One of the church’s catalysts for this change is Reneé Jelsma, Small Groups Coordinator, mom, and a grandmother with years of ministry experience whose life seems to have hit the acceleration pedal on transformation and ministry growth through her experience with Faithwalking. For most of her life Reneé believed she was a second-class citizen. She was afraid to draw attention to herself or attempt great things because of fear that others would put her in her place.
It wasn’t until her current transformation journey with Faithwalking that she finally believed she was truly cherished by God. That affirmation has given her the courage to give leadership to risky endeavors. “I feel like I am now living more fully into the life that God created me for, the ‘epic life,’” she explains. “The epic life is even better than a good life because it is beyond cultural expectations. It is living more obediently into God’s expectations. It’s not comfortable, but it’s incredibly satisfying.”
When Reneé started Faithwalking, she wasn’t aiming for the epic life, not even “the good life.” She just knew she wanted to become all of the woman God wanted her to be. Rather than shy away from the discomfort of leading, she has found joy in obeying God and in taking the risk to love and minister more deeply to others. In just the past two years, she has served as a small group leader at 101 retreats, completed 201, completed the leadership course, catalyzed a Faithwalking team, facilitated and presented at four 101 retreats, started teaching her third 201, coached, did orientations for coaches, serve as a head coach, and will next year become a teacher for the leadership course!

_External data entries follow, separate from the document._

(* ===== verification/UserRun.v ===== *)
(** * Running user programs

    A program runs against a kernel, a function that answers its system calls
    and changes the kernel's state.  [runp] runs it with fuel; [finishes] is
    that it comes to an end, and [reaches] that a program which may go on
    forever gets to a state. *)

From S2P Require Import Prelude UserProg.
From ITree Require Import ITree.

(** What becomes of a process: it returns (from a function), exits, or makes an
    access outside its objects. *)
Inductive stop (R : Type) : Type := Returned (r : R) | Exited (status : Z) | Crashed.
Arguments Returned {R} _.
Arguments Exited {R} _.
Arguments Crashed {R}.

Class Kernel (S : Type) : Type := handle : forall X, sysE X -> S -> option (X * S).
Arguments handle {S _ X} _ _.

Section run.
Context {S : Type} {K : Kernel S}.

(** One step: a call answered, or nothing. *)
Inductive advanced (R : Type) : Type := Stopped (o : stop R) | At (t : prog R) (s : S) | Refused.
Arguments Stopped {R} _.
Arguments At {R} _ _.
Arguments Refused {R}.

Definition answer {R X} (e : sysE X) (k : X -> prog R) (s : S) : advanced R :=
  match e with
  | ExitE status => Stopped (Exited status)
  | Wild => Stopped Crashed
  | _ => match handle e s with Some (x, s') => At (k x) s' | None => Refused end
  end.
Definition advance {R} (t : prog R) (s : S) : advanced R :=
  match observe t with
  | RetF r => Stopped (Returned r)
  | TauF t' => At t' s
  | VisF e k => answer e k s
  end.

Fixpoint runp {R} (fuel : nat) (t : prog R) (s : S) : option (stop R * S) :=
  match fuel with
  | O => None
  | Datatypes.S fuel' =>
      match advance t s with
      | Stopped o => Some (o, s)
      | At t' s' => runp fuel' t' s'
      | Refused => None
      end
  end.
Fixpoint steps {R} (n : nat) (t : prog R) (s : S) : option (prog R * S) :=
  match n with
  | O => Some (t, s)
  | Datatypes.S n' => match advance t s with At t' s' => steps n' t' s' | _ => None end
  end.

Definition finishes {R} (t : prog R) (s : S) (o : stop R) (s' : S) : Prop := exists fuel, runp fuel t s = Some (o, s').
Definition reaches {R} (t : prog R) (s : S) (P : S -> Prop) : Prop := exists n t' s', steps n t s = Some (t', s') /\ P s'.

(** ** Rules *)

Lemma advance_observe {R} (t t' : prog R) s : observe t = observe t' -> advance t s = advance t' s.
Proof. unfold advance. by intros ->. Qed.
Lemma runp_observe {R} fuel (t t' : prog R) s : observe t = observe t' -> runp fuel t s = runp fuel t' s.
Proof. intros E. destruct fuel; [done|]. cbn [runp]. by rewrite (advance_observe t t'). Qed.
Lemma finishes_observe {R} (t t' : prog R) s o s' : observe t = observe t' -> finishes t' s o s' -> finishes t s o s'.
Proof. intros E [fuel Hf]. exists fuel. by rewrite (runp_observe fuel t t'). Qed.

Definition carried {A B} (f : A -> prog B) (s : S) (a : advanced A) : advanced B :=
  match a with
  | Stopped (Returned r) => advance (f r) s
  | Stopped (Exited status) => Stopped (Exited status)
  | Stopped Crashed => Stopped Crashed
  | At t s' => At (ITree.bind t f) s'
  | Refused => Refused
  end.
Lemma advance_bind {A B} (t : prog A) (f : A -> prog B) s : advance (ITree.bind t f) s = carried f s (advance t s).
Proof.
  unfold advance at 1 2. change (observe (ITree.bind t f)) with
    (observe (match observe t with RetF r => f r | TauF t' => Tau (ITree.bind t' f) | VisF e k => Vis e (fun x => ITree.bind (k x) f) end)).
  destruct (observe t) as [r|t'|X e k]; [done..|]. cbn [observe _observe]. unfold answer.
  destruct e; try done; match goal with |- context [handle ?e ?s] => destruct (handle e s) as [[]|] end; done.
Qed.

Lemma finishes_bind {A B} (t : prog A) (f : A -> prog B) s r s1 o s2 :
  finishes t s (Returned r) s1 -> finishes (f r) s1 o s2 -> finishes (ITree.bind t f) s o s2.
Proof.
  intros [n Hn] [m Hm]. revert t s Hn. induction n as [|n IH]; intros t s Hn; [done|]. cbn [runp] in Hn.
  destruct (advance t s) as [o'|t' s'|] eqn:E; [| |done].
  - injection Hn as -> ->. exists m. destruct m as [|m]; [done|]. cbn [runp] in *. by rewrite advance_bind, E.
  - destruct (IH _ _ Hn) as [k Hk]. exists (Datatypes.S k). cbn [runp]. by rewrite advance_bind, E.
Qed.

Definition lifted {A B} (o : stop A) : option (stop B) :=
  match o with Returned _ => None | Exited status => Some (Exited status) | Crashed => Some Crashed end.
Lemma finishes_bind_stop {A B} (t : prog A) (f : A -> prog B) s o o' s1 :
  finishes t s o s1 -> lifted o = Some o' -> finishes (ITree.bind t f) s o' s1.
Proof.
  intros [n Hn] Ho. revert t s Hn. induction n as [|n IH]; intros t s Hn; [done|]. cbn [runp] in Hn.
  destruct (advance t s) as [o1|t' s'|] eqn:E; [| |done].
  - injection Hn as -> ->. exists 1%nat. cbn [runp]. rewrite advance_bind, E. by destruct o; simplify_eq/=.
  - destruct (IH _ _ Hn) as [k Hk]. exists (Datatypes.S k). cbn [runp]. by rewrite advance_bind, E.
Qed.
Lemma finishes_bind_exit {A B} (t : prog A) (f : A -> prog B) s status s1 :
  finishes t s (Exited status) s1 -> finishes (ITree.bind t f) s (Exited status) s1.
Proof. intros Ht. by apply (finishes_bind_stop t f s (Exited status)). Qed.

Lemma finishes_ret {R} (r : R) s : finishes (Ret r) s (Returned r) s.
Proof. by exists 1%nat. Qed.
Lemma finishes_exit {R} status s : finishes (exit status : prog R) s (Exited status) s.
Proof. by exists 1%nat. Qed.
Lemma finishes_wild {R} s : finishes (wild : prog R) s Crashed s.
Proof. by exists 1%nat. Qed.
(** The first two are the events of [exit] and [wild]. *)
Lemma finishes_sys {X} (e : sysE X) x s s' : handle e s = Some (x, s') -> finishes (sys e) s (Returned x) s'.
Proof.
  intros Hh. exists 2%nat. cbn [runp]. change (advance (sys e) s) with (answer e (fun x : X => Ret x : prog X) s). unfold answer.
  destruct e; try (by destruct x); by rewrite Hh.
Qed.
Lemma finishes_call {X R} (e : sysE X) (f : X -> prog R) x s s1 o s2 :
  handle e s = Some (x, s1) -> finishes (f x) s1 o s2 -> finishes (ITree.bind (sys e) f) s o s2.
Proof. intros Hh. apply finishes_bind, finishes_sys, Hh. Qed.

Lemma iter_observe {A B} (body : A -> prog (A + B)) a :
  observe (ITree.iter body a) = observe (ITree.bind (body a) (fun r => match r with inl a' => Tau (ITree.iter body a') | inr b => Ret b end)).
Proof. reflexivity. Qed.
Lemma finishes_iter_next {A B} (body : A -> prog (A + B)) a a' s s1 o s2 :
  finishes (body a) s (Returned (inl a')) s1 -> finishes (ITree.iter body a') s1 o s2 -> finishes (ITree.iter body a) s o s2.
Proof.
  intros H1 [n Hn]. eapply finishes_observe; [apply iter_observe|]. eapply finishes_bind; [exact H1|]. by exists (Datatypes.S n).
Qed.
Lemma finishes_iter_end {A B} (body : A -> prog (A + B)) a b s s1 :
  finishes (body a) s (Returned (inr b)) s1 -> finishes (ITree.iter body a) s (Returned b) s1.
Proof. intros H1. eapply finishes_observe; [apply iter_observe|]. eapply finishes_bind; [exact H1|]. apply finishes_ret. Qed.
Lemma finishes_iter_stop {A B} (body : A -> prog (A + B)) a s o o' s1 :
  finishes (body a) s o s1 -> lifted o = Some o' -> finishes (ITree.iter body a) s o' s1.
Proof. intros H1 Ho. eapply finishes_observe; [apply iter_observe|]. by eapply finishes_bind_stop. Qed.

(** A kernel whose writes of a byte add it to an output. *)
Lemma finishes_puts (add : list Z -> S -> S) fd bs s :
  (forall s, add [] s = s) -> (forall b c s, add c (add b s) = add (b ++ c) s) ->
  (forall c s, handle (Write fd [c]) s = Some (1, add [c] s)) -> finishes (puts fd bs) s (Returned tt) (add bs s).
Proof.
  intros Hnil Happ Hw. revert s. induction bs as [|c bs IH]; intros s; cbn [puts]; [rewrite Hnil; apply finishes_ret|].
  eapply finishes_call; [apply Hw|]. change (c :: bs) with ([c] ++ bs). rewrite <- Happ. apply IH.
Qed.

(** A program ends in one way only. *)
Lemma runp_more {R} n m (t : prog R) s x : runp n t s = Some x -> runp (n + m) t s = Some x.
Proof.
  revert t s. induction n as [|n IH]; intros t s Hn; [done|]. cbn [runp Nat.add] in *.
  destruct (advance t s) as [o|t' s'|]; [done|by apply IH|done].
Qed.
Lemma finishes_unique {R} (t : prog R) s o s' o' s'' : finishes t s o s' -> finishes t s o' s'' -> o = o' /\ s' = s''.
Proof.
  intros [n Hn] [m Hm]. apply (runp_more n m) in Hn. apply (runp_more m n) in Hm. rewrite Nat.add_comm in Hm.
  rewrite Hn in Hm. by injection Hm as -> ->.
Qed.

Lemma reaches_here {R} (t : prog R) s (P : S -> Prop) : P s -> reaches t s P.
Proof. intros HP. by exists 0%nat, t, s. Qed.
Lemma reaches_bind {A B} (t : prog A) (f : A -> prog B) s r s1 P :
  finishes t s (Returned r) s1 -> reaches (f r) s1 P -> reaches (ITree.bind t f) s P.
Proof.
  intros [n Hn] (m & t1 & s2 & Hm & HP). revert t s Hn. induction n as [|n IH]; intros t s Hn; [done|]. cbn [runp] in Hn.
  destruct (advance t s) as [o'|t' s'|] eqn:E; [| |done].
  - injection Hn as -> ->. destruct m as [|m]; [injection Hm as _ <-; by apply reaches_here|].
    exists (Datatypes.S m), t1, s2. split; [|done]. cbn [steps] in *. by rewrite advance_bind, E.
  - destruct (IH _ _ Hn) as (k & t2 & s3 & Hk & HP'). exists (Datatypes.S k), t2, s3. split; [|done]. cbn [steps]. by rewrite advance_bind, E.
Qed.
Lemma reaches_observe {R} (t t' : prog R) s P : observe t = observe t' -> reaches t' s P -> reaches t s P.
Proof.
  intros E (n & t1 & s1 & Hn & HP). destruct n as [|n]; [injection Hn as _ <-; by apply reaches_here|].
  exists (Datatypes.S n), t1, s1. split; [|done]. cbn [steps] in *. by rewrite (advance_observe t t').
Qed.
Lemma reaches_iter_next {A B} (body : A -> prog (A + B)) a a' s s1 P :
  finishes (body a) s (Returned (inl a')) s1 -> reaches (ITree.iter body a') s1 P -> reaches (ITree.iter body a) s P.
Proof.
  intros H1 (n & t & s' & Hn & HP). eapply reaches_observe; [apply iter_observe|]. eapply reaches_bind; [exact H1|].
  by exists (Datatypes.S n), t, s'.
Qed.
End run.
Arguments Stopped {S R} _.
Arguments At {S R} _ _.
Arguments Refused {S R}.

(** ** Programs that fork

    A child runs to its end, then the parent goes on: one of the orders the
    scheduler may choose, and the one that gives a run.  A load or store that
    the kernel does not answer is a page fault. *)

Class Processes (S : Type) : Type := {
  calls :: Kernel S;
  (** [fork]: the child's number, and the state in which the child runs. *)
  spawn : S -> option (Z * S);
  (** The child (with its number) ended with a status, in its last state: the
      state, from that at the fork, in which the parent goes on. *)
  ended : Z -> Z -> S -> S -> option S;
  (** The program a path and its arguments name, for [exec]. *)
  loaded : list Z -> list (list Z) -> option (prog Z)
}.

(** The status of a process that stopped: to return from [main] is [exit(0)],
    and the kernel kills a process that makes a wild access. *)
Definition status_of {R} (o : stop R) : Z := match o with Returned _ => 0 | Exited st => st | Crashed => -1 end.

Fixpoint runf {S} {P : Processes S} (fuel : nat) (R : Type) (t : prog R) (s : S) : option (stop R * S) :=
  match fuel with
  | O => None
  | Datatypes.S fuel' =>
      match observe t with
      | RetF r => Some (Returned r, s)
      | TauF t' => runf fuel' R t' s
      | VisF e k =>
          match e in sysE X return (X -> prog R) -> option (stop R * S) with
          | Fork => fun k =>
              '(pid, child) ← spawn s;
              '(o, s') ← runf fuel' R (k 0) child;
              s' ← ended pid (status_of o) s s';
              runf fuel' R (k pid) s'
          | ExecE path argv => fun k =>
              match loaded path argv with
              | Some main => '(o, s') ← runf fuel' Z (start main) s; Some (Exited (status_of o), s')
              | None => runf fuel' R (k (-1)) s
              end
          | ExitE st => fun _ => Some (Exited st, s)
          | Wild => fun _ => Some (Crashed, s)
          | LoadByte _ | StoreByte _ _ | LoadInt _ | StoreInt _ _ =>
              fun _ => match handle e s with Some (x, s') => runf fuel' R (k x) s' | None => Some (Crashed, s) end
          | _ => fun _ => '(x, s') ← handle e s; runf fuel' R (k x) s'
          end k
      end
  end.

Besides catalyzing missional outreaches and serving as a Faithwalking leader, Reneé has also started a seminary degree, something she never would have dreamed of doing a short while ago. She reflects, “I am living into being all the woman God created me to be and I have taken on more things that I have never done before. I have never taken so many risky steps of obedience, or been so scared, so thrilled, or so satisfied. Everyday God amazes me by what He is doing in my life or in the lives of those I am working with.”
God is using Reneé’s church to serve as a model of integrity for their community. She shares, “Our culture has the opinion that churches never do what they say they are going to do. As a result of our consistency in serving the school in our backpack ministry, our reputation with our community has now gone sky high, which has opened the door for the school to trust us with the next step of mentoring the students. They know we are committed to doing things well. They thank us constantly for doing what we do for their students. They insist that the community needs to know what we are doing. We now have a wonderful relationship with the school. I am regularly contacted by organizations and churches that want to be part of what God is doing.”
With all these recent changes, Reneé wonders what God has in store for her next. It may not be comfortable or easy, but “epic” is starting to feel more “normal” in her life. Faithwalking is creating catalysts like Reneé to restore communities to God’s design.